Last week somebody asked me what it was about Cawnpore that made me want to write about it. Cawnpore was originally published over ten years ago so that’s a long time to think back.

I remember quite vividly what it was that first triggered my interest in the events of 1857 in India. I was spending a long weekend in an isolated cottage in Wales with no TV, Internet, or phone. It was raining. There were bookcases full of books (the place was owned by an English teacher). With nothing better to do, I picked one out more or less at random: Red Year by Michael Edwardes, which describes the events of what he calls ‘the Indian Rebellion’.

I am old enough to have covered what we were taught to call the Indian Mutiny when I was at school. But Red Year described a history I was completely unfamiliar with. There were more books about 1857 on the shelves and as the rain continued (it so often does in Wales) I read several of them.

What happened in 1857 was the culmination of a century of colonialist policies in India. A Marxist could hold it up as a clear example of how the tide of history is determined by economic forces. There was a sort of inevitability to the conflict. There was no inevitability to the outcome, though. The British came a great deal closer to losing India than people nowadays seem to realise.

Although the overall conflict represented a clash of civilisations and economic forces, within this wider conflict individuals and personal loyalties played an enormously important role. The story of 1857 is often a very human story.

There were heroes and villains on both sides, and the people of India often chose the side they would fight for based on personal or family loyalty to local leaders. It was a time of larger than life figures, whose personal strengths and weaknesses shaped the course of history in India for the next hundred years.

I had written the first of the John Williamson stories, The White Rajah, as a single novel, with no idea of producing a sequel. But when the tiny American publisher who had taken a chance on the book, suggested that they would like to publish another one, I realised that the events of the first novel had left my narrator, John Williamson, in Singapore with just time to take a ship to India ready to plunge into the events that led to what he would definitely have called the Indian Mutiny.

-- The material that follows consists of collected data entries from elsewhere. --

Lemma value_ids_NoDup regs idx : index_rep regs idx → NoDup (value_ids idx).
Proof.
  intros [Hg He _ _]. assert (∀ k vs e b id v, exact idx !! k = Some vs → vs !! e = Some b →
    b !! id = Some v → exact_key (filt v) = Some (k, e)) as Hkey.
  { intros k vs e b id v Hk Hb Hv. apply (He k e id v). unfold bucket_at. rewrite Hk. cbn. by rewrite Hb. }
  apply list.NoDup_app. split_and!.
  - apply NoDup_map_to_list.
  - intros [id v] Hin ([k vs] & ([e b] & Hv & Hb)%list_elem_of_bind & Hk)%list_elem_of_bind.
    apply elem_of_map_to_list in Hin, Hv, Hb, Hk. apply Hg in Hin as [_ Hin].
    specialize (Hkey _ _ _ _ _ _ Hk Hb Hv). congruence.
  - apply list.NoDup_bind; [| |apply NoDup_map_to_list].
    + intros [k1 vs1] [k2 vs2] [id v] Hk1 Hk2 ([e1 b1] & Hv1 & Hb1)%list_elem_of_bind
        ([e2 b2] & Hv2 & Hb2)%list_elem_of_bind.
      apply elem_of_map_to_list in Hk1, Hk2, Hv1, Hv2, Hb1, Hb2. cbn in *.
      pose proof (Hkey _ _ _ _ _ _ Hk1 Hb1 Hv1). pose proof (Hkey _ _ _ _ _ _ Hk2 Hb2 Hv2). congruence.
    + intros [k vs] Hk%elem_of_map_to_list. apply list.NoDup_bind; [| |apply NoDup_map_to_list].
      * intros [e1 b1] [e2 b2] [id v] Hb1 Hb2 Hv1 Hv2.
        apply elem_of_map_to_list in Hv1, Hv2, Hb1, Hb2. cbn in *.
        pose proof (Hkey _ _ _ _ _ _ Hk Hb1 Hv1). pose proof (Hkey _ _ _ _ _ _ Hk Hb2 Hv2). congruence.
      * intros [e b] _. apply NoDup_map_to_list.
Qed.

Lemma filter_fmap_snd (P : T → Prop) `{!∀ x, Decision (P x)} (l : list (N * T)) :
  filter P l.*2 = (filter (λ x, P x.2) l).*2.
Proof.
  induction l as [|x l IH]; [done|]. rewrite fmap_cons, !filter_cons.
  destruct (decide (P x.2)); cbn; by rewrite IH.
Qed.

(** The exact-header index loses nobody and duplicates nobody: whatever
    registrations were made and guards dropped, evaluating the full filter on
    the entries a publish visits selects exactly the live registrations that
    match its headers, each once; [values] is exactly the live registrations and
    [len] counts them; and every entry visited either has no exact key or its
    key is among the headers. *)
Theorem subscriber_index_exact (ops : list sub_op) (headers : Headers) :
  (N.of_nat (length ops) + 1 < u64_modulus)%N →
  let idx := sub_index (sub_run ops) in
  let live := hash_values (live_subs ops) in
  let hit v := filter_matches (filt v) headers = true in
  filter hit (visit headers idx) ≡ₚ filter hit live ∧
  index_values idx ≡ₚ live ∧ idx_len idx = N.of_nat (length live) ∧
  Forall (λ v, is_none_or (exact_key (filt v)) (λ kv, bool_decide (headers !! kv.1 = Some kv.2)) = true)
    (visit headers idx).
Proof.
  intros Hn idx live hit. destruct (sub_run_inv ops Hn) as (_ & _ & Hrep & _). fold idx in Hrep.
  unfold live, hash_values. split_and!.
  - rewrite visit_ids_snd, !filter_fmap_snd. apply fmap_Permutation, NoDup_Permutation.
    + by apply list.NoDup_filter, (visit_ids_NoDup (live_subs ops)).
    + apply list.NoDup_filter, NoDup_map_to_list.
    + intros [id v]. rewrite !list_elem_of_filter, (visit_ids_elem (live_subs ops)) by done.
      rewrite elem_of_map_to_list. split; [tauto|]. intros [Hm Hr]. split; [done|]. split; [done|].
      destruct (exact_key (filt v)) as [[k e]|] eqn:Hk; [right|by left].
      exists k, e. split; [done|]. by eapply exact_key_sound.
  - rewrite value_ids_snd. apply fmap_Permutation, NoDup_Permutation.
    + by eapply value_ids_NoDup.
    + apply NoDup_map_to_list.
    + intros [id v]. by rewrite (value_ids_elem (live_subs ops)), elem_of_map_to_list.
  - rewrite length_fmap, length_map_to_list. apply Hrep.
  - rewrite visit_ids_snd. apply list.Forall_forall. intros v ([id v'] & -> & Hin)%list_elem_of_fmap.
    apply (visit_ids_elem (live_subs ops)) in Hin as [_ Hin]; [|done]. cbn.
    destruct Hin as [->|(k & e & -> & Hh)]; [done|]. cbn. by apply bool_decide_eq_true_2.
Qed.
End registrations.

Lemma subscriber_index_exact_witness :
  let f := HfAll [HfHas (str "reply"); HfExact (str "id") (str "one")] in
  let ops := [Register f; Register HfAny; Register (HfNot f); DropGuard 2] in
  let h : Headers := <[str "id" := str "one"]> (<[str "reply" := str "yes"]> ∅) in
  filter (λ v, filter_matches v h = true) (visit h (sub_index (sub_run id ops))) ≡ₚ [f].
Proof.
  cbn zeta. set (f := HfAll _).
  rewrite (proj1 (subscriber_index_exact id [Register f; Register HfAny; Register (HfNot f); DropGuard 2]
    (<[str "id" := str "one"]> (<[str "reply" := str "yes"]> ∅)) ltac:(reflexivity))).
  vm_compute. reflexivity.
Defined.
(** ** Reading the ephemeral state *)
Definition ephemeral_latest (now_ms : N) (c : RoomId) (key : rstring) (r : RouterInner) : option Envelope :=
  channel_state c r ≫= λ s, cache_get key now_ms (ephemeral s).
Definition ephemeral_snapshot (now_ms : N) (c : RoomId) (r : RouterInner) : list Envelope :=
  match channel_state c r with Some s => snapshot now_ms (ephemeral s) | None => [] end.
Definition pinned_in_ring (c : RoomId) (r : RouterInner) : nat :=
  match channel_state c r with Some s => pinned_count (ring s) | None => O end.
Definition router_ring_len (c : RoomId) (r : RouterInner) : nat :=
  match channel_state c r with Some s => ring_len (ring s) | None => O end.

Section sink.
Context {S : Type} `{!DurableSink S}.

(** A sink operation, seen from router and sink together. *)
Definition on_sink {A} (op : ST S BusError A) : ST (RouterInner * S) BusError A := λ s,
  let '(res, sk) := op s.2 in (res, (s.1, sk)).
Definition on_router {A} (op : ST RouterInner BusError A) : ST (RouterInner * S) BusError A := λ s,
  let '(res, r) := op s.1 in (res, (r, s.2)).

Of all the incidents in 1857, the massacre at Cawnpore was one of the most dramatic. Its horror became a byword for savagery across the world. More interestingly, from the point of view of a writer, it highlighted the confusions and mixed loyalties that had led to the Mutiny in the first place.

It was also particularly well documented. One of the few survivors, Mowbray Thomson, published an account (The Story of Cawnpore) which gives a strong feeling of what it was like to be there. There are also first person accounts from two of the less well known survivors, Jonah Shepherd and Amy Horne. Reading the experiences of people like that is invaluable for a novelist who wants to get into the mindset of his characters.

Working out the details of the plot took some time. They had to fit what we know happened at Cawnpore and what we understand about the leading actors in that tragedy. At the same time, they had to allow the narrator to travel between the British and Indian lines and communicate with both sides. Fortunately there is a wonderful modern book detailing all the events of Cawnpore, Our Bones are Scattered by Andrew Ward. That proved invaluable in allowing me to put together a story that stitches fact and fiction. Most of the detail in the story is accurate and, unlikely as it is, John Williamson’s tale is not at all impossible.

John Williamson is the ideal person to tell this story. As a homosexual, in the days when sodomy was “the sin that dare not speak its name,” he was always an outsider to the rigid English society that characterised the stations of the East India Company. His experiences in Borneo meant he had a natural sympathy with the natives and had become adept at learning their languages. Thus, Williamson allows us to see the events at Cawnpore from both sides of the conflict.

Once I had the plot, I found the writing much easier than in The White Rajah. By now, Williamson was a well-established and fully rounded character in my head and this time his lover was another fictional character, so that I was not continually constrained by what history tells us about him. I found myself carried along with Williamson’s enthusiasm for the country he was working in and then caught up in his horror as he realised how badly things were going to end.

Cawnpore is not a cheerful book, nor does it end with simple rights and wrongs. The story of colonialism, whether that of the British in the 19th century or the new Great Powers of the 21st is neither pretty nor straightforward. The joy of fiction is that it allows us to look at these issues from a different angle, free of the prejudices that we have about the world we are in today.

I can more or less guarantee that Cawnpore will, at some point or other, make you cry. But it’s also a love story which, like every love story, has moments of humour and beauty. And it takes you back to an impossibly romantic world of rajahs and holy men and beggars; a world where a general could still lead his army into war on an elephant, where cavalrymen were dashing and heroic figures, and where a few hundred men, women and children held out against thousands of enemy troops in one of history’s most desperate sieges.